> EXERCISE BRIEF
A complete answer lists every line of the entries below where the string "intros" appears.

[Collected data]
++++++++++
(** C3.  Under the engine's contract a new boolean service is ready, and
    for a ready service and all booleans [a], [b]: encrypting [a] and
    [b], applying [AndBase64] to the two texts and decrypting the result
    yields [a && b]; likewise [OrBase64] yields [a || b], [XorBase64]
    yields [a != b] and [NotBase64] of the encryption of [a] decrypts to
    [!a].  Every operation leaves the service ready. *)
Theorem boolean_gates_correct (s : BooleanService) (st : state E) (k : K) (a b : bool) :
  boolean_ready k s st ->
  (exists st', gate_scenario AndBase64 s a b st = (Ok (a && b), st') /\
               boolean_ready k s st') /\
  (exists st', gate_scenario OrBase64 s a b st = (Ok (a || b), st') /\
               boolean_ready k s st') /\
  (exists st', gate_scenario XorBase64 s a b st = (Ok (xorb a b), st') /\
               boolean_ready k s st') /\
  (exists st', not_scenario s a st = (Ok (negb a), st') /\
               boolean_ready k s st') /\
  (forall st0, exists s0 st1 k0,
     NewBooleanService st0 = (Ok s0, st1) /\ boolean_ready k0 s0 st1).
Proof.
  intros Hready. split; [|split; [|split; [|split]]].
  - apply (gate_scenario_spec boolean_server_key_and andb "boolean AND"); try done.
    intros. by apply (law_boolean_and contract).
  - apply (gate_scenario_spec boolean_server_key_or orb "boolean OR"); try done.
    intros. by apply (law_boolean_or contract).
  - apply (gate_scenario_spec boolean_server_key_xor xorb "boolean XOR"); try done.
    intros. by apply (law_boolean_xor contract).
  - unfold not_scenario.
    destruct (EncryptBoolToBase64_spec k s st a Hready) as (ba & st1 & Hrun_4 & Ha & Hr1 & _).
    rewrite (bind_ok _ _ _ _ _ Hrun_4).
    destruct (NotBase64_spec k s st1 ba a Hr1 Ha) as (bc & st2 & Hrun_5 & Hc & Hr2 & _).
    rewrite (bind_ok _ _ _ _ _ Hrun_5).
    destruct (DecryptBoolFromBase64_spec k s st2 bc (negb a) Hr2 Hc) as (st3 & -> & Hr3 & _).
    by exists st3.
  - apply NewBooleanService_spec.
Qed.

(** *** The integer service *)

Lemma land_range a b : 0 <= a < 256 -> 0 <= b < 256 -> 0 <= Z.land a b < 256.
Proof.
  intros Ha Hb. split; [apply Z.land_nonneg; lia|].
  destruct (Z.eq_dec (Z.land a b) 0) as [->|Hne]; [lia|].
  assert (0 <= Z.land a b) by (apply Z.land_nonneg; lia).
  apply (Z.log2_lt_pow2 _ 8); [lia|].
  pose proof (Z.log2_land a b ltac:(lia) ltac:(lia)).
  assert (Z.log2 a < 8).
  { destruct (Z.eq_dec a 0) as [->|]; [cbn; lia|]. apply Z.log2_lt_pow2; lia. }
  lia.
Qed.

Lemma lxor_range a b : 0 <= a < 256 -> 0 <= b < 256 -> 0 <= Z.lxor a b < 256.
Proof.
  intros Ha Hb. split; [apply Z.lxor_nonneg; lia|].
  destruct (Z.eq_dec (Z.lxor a b) 0) as [->|Hne]; [lia|].
  assert (0 < Z.lxor a b) by (pose proof (proj2 (Z.lxor_nonneg a b)); lia).
  apply (Z.log2_lt_pow2 _ 8); [lia|].
  pose proof (Z.log2_lxor a b ltac:(lia) ltac:(lia)).
  assert (Z.log2 a < 8).
  { destruct (Z.eq_dec a 0) as [->|]; [cbn; lia|]. apply Z.log2_lt_pow2; lia. }
  assert (Z.log2 b < 8).
  { destruct (Z.eq_dec b 0) as [->|]; [cbn; lia|]. apply Z.log2_lt_pow2; lia. }
  lia.
Qed.
(** * A shallow embedding of [main.py] of the LinkedIn voice-memo web app

    The development covers the processing core of the program:
    - [get_next_unprocessed_record] (the Record Locator),
    - [split_audio] (the Chunk Splitter),
    - [transcribe_audio] (the Transcription Engine).

    Python values are modelled as follows.
    - Python strings are Rocq [string]s (ASCII); [str.strip] removes the
      characters for which Python's [str.isspace] holds in that range.
    - A Python exception is a [Raise] of an [py_exn]; the effects of the
      code (the spreadsheet it reads, the files it creates and deletes, the
      calls it makes to the speech-to-text service) are threaded through a
      small state-and-exception monad [M] over a [world].
    - Python's integer arithmetic is [Z]; [int(a / b)] on the float quotient
      of the byte ceiling by the frame volume is [Z.quot a b] (for operands
      below 2^53 the float quotient is never rounded across an integer).
    - A decoded [AudioSegment] is a window [from_ms, to_ms) onto a source
      recording, with its frame rate and frame width; [len(audio)] is the
      width of the window in milliseconds. *)

From Stdlib Require Import ZArith Lia List Ascii String.
From stdpp Require Import base gmap strings pretty.

Import ListNotations.
Open Scope string_scope.
Open Scope Z_scope.

(* ================================================================== *)
(** ** Python values and exceptions *)

Inductive py_exn :=
| IndexError
| ValueError
| ZeroDivisionError
| FileNotFoundError
| ServiceError.

Inductive result (A : Type) :=
| Ok (a : A)
| Raise (e : py_exn).
Arguments Ok {A} a.
Arguments Raise {A} e.

(** [lst[j]] on a Python list: negative indices count from the end,
    anything else out of range raises [IndexError]. *)
Definition py_getitem {A} (l : list A) (j : Z) : result A :=
  let n := Z.of_nat (length l) in
  if (0 <=? j) && (j <? n) then
    match nth_error l (Z.to_nat j) with Some x => Ok x | None => Raise IndexError end
  else if (- n <=? j) && (j <? 0) then
    match nth_error l (Z.to_nat (n + j)) with Some x => Ok x | None => Raise IndexError end
  else Raise IndexError.

(** [str.isspace] on one ASCII character: \t \n \v \f \r, the separators
    \x1c-\x1f and the space. *)
Definition py_isspace (c : ascii) : bool :=
  let n := nat_of_ascii c in
  ((9 <=? n) && (n <=? 13))%nat || ((28 <=? n) && (n <=? 32))%nat.

Fixpoint py_lstrip (s : string) : string :=
  match s with
  | EmptyString => EmptyString
  | String c s' => if py_isspace c then py_lstrip s' else s
  end.

Fixpoint drop_spaces (l : list ascii) : list ascii :=
  match l with
  | [] => []
  | c :: l' => if py_isspace c then drop_spaces l' else l
  end.

Definition py_rstrip (s : string) : string :=
  string_of_list_ascii (rev (drop_spaces (rev (list_ascii_of_string s)))).

(** [s.strip()] *)
Definition py_strip (s : string) : string := py_rstrip (py_lstrip s).

(** Truthiness of a Python string: [not s] holds exactly for [""]. *)
Definition py_str_empty (s : string) : bool :=
  match s with EmptyString => true | _ => false end.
++++++++++
> TASK ANSWER
  intros Hready. split; [|split; [|split; [|split]]].
    intros. by apply (law_boolean_and contract).
    intros. by apply (law_boolean_or contract).
    intros. by apply (law_boolean_xor contract).
  intros Ha Hb. split; [apply Z.land_nonneg; lia|].
  intros Ha Hb. split; [apply Z.lxor_nonneg; lia|].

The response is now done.